_PROVIDED MATERIAL:_
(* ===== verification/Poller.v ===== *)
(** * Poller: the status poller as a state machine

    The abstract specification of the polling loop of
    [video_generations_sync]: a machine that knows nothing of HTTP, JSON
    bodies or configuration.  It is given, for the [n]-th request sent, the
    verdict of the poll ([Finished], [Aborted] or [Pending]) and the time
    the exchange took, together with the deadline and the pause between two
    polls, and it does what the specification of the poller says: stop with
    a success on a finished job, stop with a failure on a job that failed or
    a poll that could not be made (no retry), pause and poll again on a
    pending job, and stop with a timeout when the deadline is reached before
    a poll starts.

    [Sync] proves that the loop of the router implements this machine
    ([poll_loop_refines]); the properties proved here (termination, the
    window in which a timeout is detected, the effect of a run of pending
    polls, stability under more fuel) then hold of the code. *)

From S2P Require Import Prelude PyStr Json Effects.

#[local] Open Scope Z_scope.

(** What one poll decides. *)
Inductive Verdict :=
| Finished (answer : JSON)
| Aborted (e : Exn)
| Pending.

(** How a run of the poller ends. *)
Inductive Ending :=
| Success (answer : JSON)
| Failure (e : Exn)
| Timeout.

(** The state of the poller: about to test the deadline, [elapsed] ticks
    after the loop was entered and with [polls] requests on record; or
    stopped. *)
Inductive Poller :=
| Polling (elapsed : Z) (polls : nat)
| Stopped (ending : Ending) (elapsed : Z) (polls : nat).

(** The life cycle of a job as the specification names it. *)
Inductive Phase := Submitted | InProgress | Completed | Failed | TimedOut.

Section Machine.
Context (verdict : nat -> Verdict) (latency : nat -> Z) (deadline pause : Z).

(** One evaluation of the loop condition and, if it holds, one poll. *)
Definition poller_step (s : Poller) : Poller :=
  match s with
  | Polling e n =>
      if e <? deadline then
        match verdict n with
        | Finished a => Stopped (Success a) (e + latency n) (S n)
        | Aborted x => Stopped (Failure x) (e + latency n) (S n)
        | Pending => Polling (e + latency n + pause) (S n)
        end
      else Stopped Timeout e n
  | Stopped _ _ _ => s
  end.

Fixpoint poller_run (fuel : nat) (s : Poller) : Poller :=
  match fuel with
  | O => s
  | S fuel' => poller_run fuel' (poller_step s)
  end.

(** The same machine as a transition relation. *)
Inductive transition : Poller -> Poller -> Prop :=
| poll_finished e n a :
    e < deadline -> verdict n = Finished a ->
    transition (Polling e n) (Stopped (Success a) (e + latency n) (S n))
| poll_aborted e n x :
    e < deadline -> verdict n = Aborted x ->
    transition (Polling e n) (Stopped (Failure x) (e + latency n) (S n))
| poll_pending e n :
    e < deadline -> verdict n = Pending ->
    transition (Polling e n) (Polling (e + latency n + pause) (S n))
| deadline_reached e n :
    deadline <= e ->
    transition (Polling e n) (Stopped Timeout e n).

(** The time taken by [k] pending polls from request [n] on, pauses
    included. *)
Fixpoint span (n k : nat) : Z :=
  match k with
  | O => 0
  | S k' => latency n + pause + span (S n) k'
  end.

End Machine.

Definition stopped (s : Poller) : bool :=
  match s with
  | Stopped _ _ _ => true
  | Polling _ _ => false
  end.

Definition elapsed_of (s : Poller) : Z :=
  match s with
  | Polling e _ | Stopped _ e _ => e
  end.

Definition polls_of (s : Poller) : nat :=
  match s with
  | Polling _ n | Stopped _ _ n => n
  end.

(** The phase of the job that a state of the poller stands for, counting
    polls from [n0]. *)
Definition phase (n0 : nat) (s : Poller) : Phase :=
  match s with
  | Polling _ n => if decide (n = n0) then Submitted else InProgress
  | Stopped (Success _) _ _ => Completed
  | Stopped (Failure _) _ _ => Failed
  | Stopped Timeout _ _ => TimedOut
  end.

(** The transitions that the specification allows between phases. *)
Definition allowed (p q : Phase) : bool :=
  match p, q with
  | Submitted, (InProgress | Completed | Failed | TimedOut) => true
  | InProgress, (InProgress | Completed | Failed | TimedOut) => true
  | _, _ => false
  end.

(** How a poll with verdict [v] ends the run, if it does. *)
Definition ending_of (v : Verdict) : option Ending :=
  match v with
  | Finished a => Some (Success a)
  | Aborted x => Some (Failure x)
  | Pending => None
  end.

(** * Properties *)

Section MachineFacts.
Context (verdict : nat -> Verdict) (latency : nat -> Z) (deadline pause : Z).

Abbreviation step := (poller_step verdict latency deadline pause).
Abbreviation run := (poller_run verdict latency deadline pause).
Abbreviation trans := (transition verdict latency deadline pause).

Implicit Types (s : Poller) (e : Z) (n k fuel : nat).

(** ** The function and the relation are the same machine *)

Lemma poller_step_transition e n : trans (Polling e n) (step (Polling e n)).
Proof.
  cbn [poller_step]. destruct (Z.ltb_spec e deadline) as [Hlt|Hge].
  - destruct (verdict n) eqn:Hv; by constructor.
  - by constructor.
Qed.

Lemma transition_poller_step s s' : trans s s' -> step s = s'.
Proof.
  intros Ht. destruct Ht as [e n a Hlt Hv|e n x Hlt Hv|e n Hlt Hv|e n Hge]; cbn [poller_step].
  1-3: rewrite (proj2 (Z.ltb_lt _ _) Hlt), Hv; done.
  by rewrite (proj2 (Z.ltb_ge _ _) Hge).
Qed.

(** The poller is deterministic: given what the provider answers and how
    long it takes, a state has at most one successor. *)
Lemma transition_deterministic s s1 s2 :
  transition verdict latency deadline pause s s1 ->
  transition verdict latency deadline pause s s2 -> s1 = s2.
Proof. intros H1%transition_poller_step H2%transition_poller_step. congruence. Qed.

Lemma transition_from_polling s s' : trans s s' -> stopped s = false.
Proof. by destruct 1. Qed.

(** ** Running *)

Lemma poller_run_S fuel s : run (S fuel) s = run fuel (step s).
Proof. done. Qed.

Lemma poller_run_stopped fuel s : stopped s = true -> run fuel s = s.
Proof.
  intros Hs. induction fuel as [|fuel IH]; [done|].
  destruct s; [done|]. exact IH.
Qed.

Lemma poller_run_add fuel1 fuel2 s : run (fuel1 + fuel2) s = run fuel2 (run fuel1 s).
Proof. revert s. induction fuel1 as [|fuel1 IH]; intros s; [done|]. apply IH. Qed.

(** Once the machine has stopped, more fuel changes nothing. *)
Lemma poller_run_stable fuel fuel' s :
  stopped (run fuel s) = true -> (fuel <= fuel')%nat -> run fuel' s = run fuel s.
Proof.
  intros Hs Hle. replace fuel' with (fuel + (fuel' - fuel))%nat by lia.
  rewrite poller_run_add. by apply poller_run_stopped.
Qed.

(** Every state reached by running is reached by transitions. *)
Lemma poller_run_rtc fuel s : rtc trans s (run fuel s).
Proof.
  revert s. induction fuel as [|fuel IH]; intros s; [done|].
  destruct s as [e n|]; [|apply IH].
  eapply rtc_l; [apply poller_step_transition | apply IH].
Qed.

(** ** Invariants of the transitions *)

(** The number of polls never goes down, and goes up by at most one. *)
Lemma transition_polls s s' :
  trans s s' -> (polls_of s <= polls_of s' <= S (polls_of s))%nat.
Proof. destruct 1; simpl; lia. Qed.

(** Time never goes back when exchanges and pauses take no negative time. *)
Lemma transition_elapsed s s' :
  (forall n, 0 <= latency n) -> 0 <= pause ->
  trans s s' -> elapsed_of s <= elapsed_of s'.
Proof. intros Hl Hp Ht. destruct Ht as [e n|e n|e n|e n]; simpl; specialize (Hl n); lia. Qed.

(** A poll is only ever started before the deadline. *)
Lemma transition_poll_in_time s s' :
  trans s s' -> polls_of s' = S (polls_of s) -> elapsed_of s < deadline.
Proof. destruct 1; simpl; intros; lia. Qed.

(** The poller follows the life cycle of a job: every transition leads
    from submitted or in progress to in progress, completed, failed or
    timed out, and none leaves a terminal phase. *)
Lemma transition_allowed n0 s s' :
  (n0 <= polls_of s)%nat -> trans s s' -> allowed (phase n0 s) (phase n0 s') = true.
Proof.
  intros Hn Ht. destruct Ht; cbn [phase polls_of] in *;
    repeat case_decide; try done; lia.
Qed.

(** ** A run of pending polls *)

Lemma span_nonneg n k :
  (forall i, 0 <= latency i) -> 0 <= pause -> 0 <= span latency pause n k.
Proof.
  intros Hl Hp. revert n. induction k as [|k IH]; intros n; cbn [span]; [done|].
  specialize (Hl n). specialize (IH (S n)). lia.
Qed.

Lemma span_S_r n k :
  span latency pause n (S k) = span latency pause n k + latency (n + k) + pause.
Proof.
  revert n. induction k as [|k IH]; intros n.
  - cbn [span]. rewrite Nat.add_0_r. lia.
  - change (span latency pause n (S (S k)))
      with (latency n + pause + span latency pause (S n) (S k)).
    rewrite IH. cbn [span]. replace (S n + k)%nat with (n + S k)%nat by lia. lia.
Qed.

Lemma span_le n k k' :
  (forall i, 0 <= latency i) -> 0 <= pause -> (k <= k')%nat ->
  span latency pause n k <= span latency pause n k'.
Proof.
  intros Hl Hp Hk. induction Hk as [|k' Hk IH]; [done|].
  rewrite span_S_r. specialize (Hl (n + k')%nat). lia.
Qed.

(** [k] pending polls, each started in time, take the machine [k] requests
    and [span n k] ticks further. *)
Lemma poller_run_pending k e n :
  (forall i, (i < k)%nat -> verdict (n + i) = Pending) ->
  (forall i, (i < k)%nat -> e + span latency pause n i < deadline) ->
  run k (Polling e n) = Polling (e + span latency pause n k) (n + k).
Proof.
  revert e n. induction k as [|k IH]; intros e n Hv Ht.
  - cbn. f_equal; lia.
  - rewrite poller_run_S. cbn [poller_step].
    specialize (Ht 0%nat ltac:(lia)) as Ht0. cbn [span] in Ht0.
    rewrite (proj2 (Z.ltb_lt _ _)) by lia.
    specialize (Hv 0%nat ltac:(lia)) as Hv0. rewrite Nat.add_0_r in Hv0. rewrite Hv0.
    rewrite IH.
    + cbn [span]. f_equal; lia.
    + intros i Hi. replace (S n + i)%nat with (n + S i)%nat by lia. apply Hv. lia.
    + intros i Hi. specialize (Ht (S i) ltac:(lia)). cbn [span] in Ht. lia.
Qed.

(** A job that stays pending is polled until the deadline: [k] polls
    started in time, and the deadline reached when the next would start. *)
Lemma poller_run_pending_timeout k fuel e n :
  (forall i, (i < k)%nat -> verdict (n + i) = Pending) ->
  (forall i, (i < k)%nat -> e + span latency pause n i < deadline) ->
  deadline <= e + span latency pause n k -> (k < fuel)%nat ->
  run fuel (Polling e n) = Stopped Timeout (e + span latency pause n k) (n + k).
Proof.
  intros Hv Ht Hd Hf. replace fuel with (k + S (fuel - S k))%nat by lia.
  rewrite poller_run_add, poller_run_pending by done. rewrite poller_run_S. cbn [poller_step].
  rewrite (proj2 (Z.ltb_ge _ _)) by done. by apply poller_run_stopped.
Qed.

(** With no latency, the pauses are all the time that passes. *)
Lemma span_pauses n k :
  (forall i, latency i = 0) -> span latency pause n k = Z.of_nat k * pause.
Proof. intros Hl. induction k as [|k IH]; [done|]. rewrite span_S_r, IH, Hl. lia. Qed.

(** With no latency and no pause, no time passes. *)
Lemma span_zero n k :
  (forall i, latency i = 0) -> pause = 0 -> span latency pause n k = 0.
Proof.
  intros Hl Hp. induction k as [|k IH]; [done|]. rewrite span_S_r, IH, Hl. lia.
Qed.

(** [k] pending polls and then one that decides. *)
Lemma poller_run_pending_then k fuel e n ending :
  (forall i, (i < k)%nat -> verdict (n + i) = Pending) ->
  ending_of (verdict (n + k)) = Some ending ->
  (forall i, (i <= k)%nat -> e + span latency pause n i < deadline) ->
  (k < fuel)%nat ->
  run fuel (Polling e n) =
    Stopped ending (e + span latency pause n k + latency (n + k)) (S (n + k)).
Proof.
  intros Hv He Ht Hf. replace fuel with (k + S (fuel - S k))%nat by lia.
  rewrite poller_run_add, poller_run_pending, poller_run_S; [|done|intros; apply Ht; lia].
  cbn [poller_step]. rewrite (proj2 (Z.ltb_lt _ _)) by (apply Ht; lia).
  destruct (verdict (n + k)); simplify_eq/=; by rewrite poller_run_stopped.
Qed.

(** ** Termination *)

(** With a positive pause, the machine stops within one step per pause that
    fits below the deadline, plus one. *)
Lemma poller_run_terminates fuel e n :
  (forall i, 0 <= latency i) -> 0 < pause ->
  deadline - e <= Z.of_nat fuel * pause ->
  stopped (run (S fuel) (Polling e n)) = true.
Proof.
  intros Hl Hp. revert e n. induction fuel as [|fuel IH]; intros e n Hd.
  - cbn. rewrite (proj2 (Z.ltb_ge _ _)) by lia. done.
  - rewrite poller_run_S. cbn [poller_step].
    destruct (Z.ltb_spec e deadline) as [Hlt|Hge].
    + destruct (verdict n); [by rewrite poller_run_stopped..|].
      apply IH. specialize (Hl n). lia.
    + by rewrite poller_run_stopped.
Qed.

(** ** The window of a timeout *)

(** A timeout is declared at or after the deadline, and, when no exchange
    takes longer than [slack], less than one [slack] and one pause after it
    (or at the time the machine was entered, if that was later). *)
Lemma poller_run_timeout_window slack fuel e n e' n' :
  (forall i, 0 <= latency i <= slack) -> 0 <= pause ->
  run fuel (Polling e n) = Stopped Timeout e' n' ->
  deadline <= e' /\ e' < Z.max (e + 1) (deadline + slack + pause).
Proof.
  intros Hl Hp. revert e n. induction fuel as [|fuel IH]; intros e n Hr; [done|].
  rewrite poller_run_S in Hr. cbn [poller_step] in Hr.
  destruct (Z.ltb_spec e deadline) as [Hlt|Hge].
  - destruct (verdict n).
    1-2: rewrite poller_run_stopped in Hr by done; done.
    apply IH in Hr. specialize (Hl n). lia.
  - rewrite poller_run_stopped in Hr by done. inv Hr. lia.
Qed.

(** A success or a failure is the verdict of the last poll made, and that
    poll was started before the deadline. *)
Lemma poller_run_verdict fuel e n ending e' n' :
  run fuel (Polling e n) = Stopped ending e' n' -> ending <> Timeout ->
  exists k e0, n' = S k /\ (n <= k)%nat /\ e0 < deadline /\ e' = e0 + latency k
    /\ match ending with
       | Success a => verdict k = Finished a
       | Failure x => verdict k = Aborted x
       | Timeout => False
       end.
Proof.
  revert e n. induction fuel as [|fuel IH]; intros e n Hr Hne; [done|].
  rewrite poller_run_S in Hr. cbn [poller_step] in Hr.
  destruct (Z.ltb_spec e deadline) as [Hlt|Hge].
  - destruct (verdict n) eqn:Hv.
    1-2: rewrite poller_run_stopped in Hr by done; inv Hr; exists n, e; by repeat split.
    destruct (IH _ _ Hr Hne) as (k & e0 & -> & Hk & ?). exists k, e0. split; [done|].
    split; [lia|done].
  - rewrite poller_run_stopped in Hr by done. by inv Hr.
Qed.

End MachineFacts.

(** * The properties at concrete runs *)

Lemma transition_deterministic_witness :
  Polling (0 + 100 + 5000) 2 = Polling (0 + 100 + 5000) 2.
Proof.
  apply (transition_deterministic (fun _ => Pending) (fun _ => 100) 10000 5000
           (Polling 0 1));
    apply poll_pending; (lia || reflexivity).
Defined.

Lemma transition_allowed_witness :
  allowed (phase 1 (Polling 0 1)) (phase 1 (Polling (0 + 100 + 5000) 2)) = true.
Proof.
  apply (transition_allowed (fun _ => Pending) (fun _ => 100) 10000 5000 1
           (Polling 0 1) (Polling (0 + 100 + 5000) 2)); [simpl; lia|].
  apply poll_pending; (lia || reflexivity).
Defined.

_EXERCISE AIM:_ All lines in the data above from the one with "(** The life" through the one with "match verdict n with" must be repeated exactly, and no others.

_SOLUTION BELOW:_
(** The life cycle of a job as the specification names it. *)
Inductive Phase := Submitted | InProgress | Completed | Failed | TimedOut.

Section Machine.
Context (verdict : nat -> Verdict) (latency : nat -> Z) (deadline pause : Z).

(** One evaluation of the loop condition and, if it holds, one poll. *)
Definition poller_step (s : Poller) : Poller :=
  match s with
  | Polling e n =>
      if e <? deadline then
        match verdict n with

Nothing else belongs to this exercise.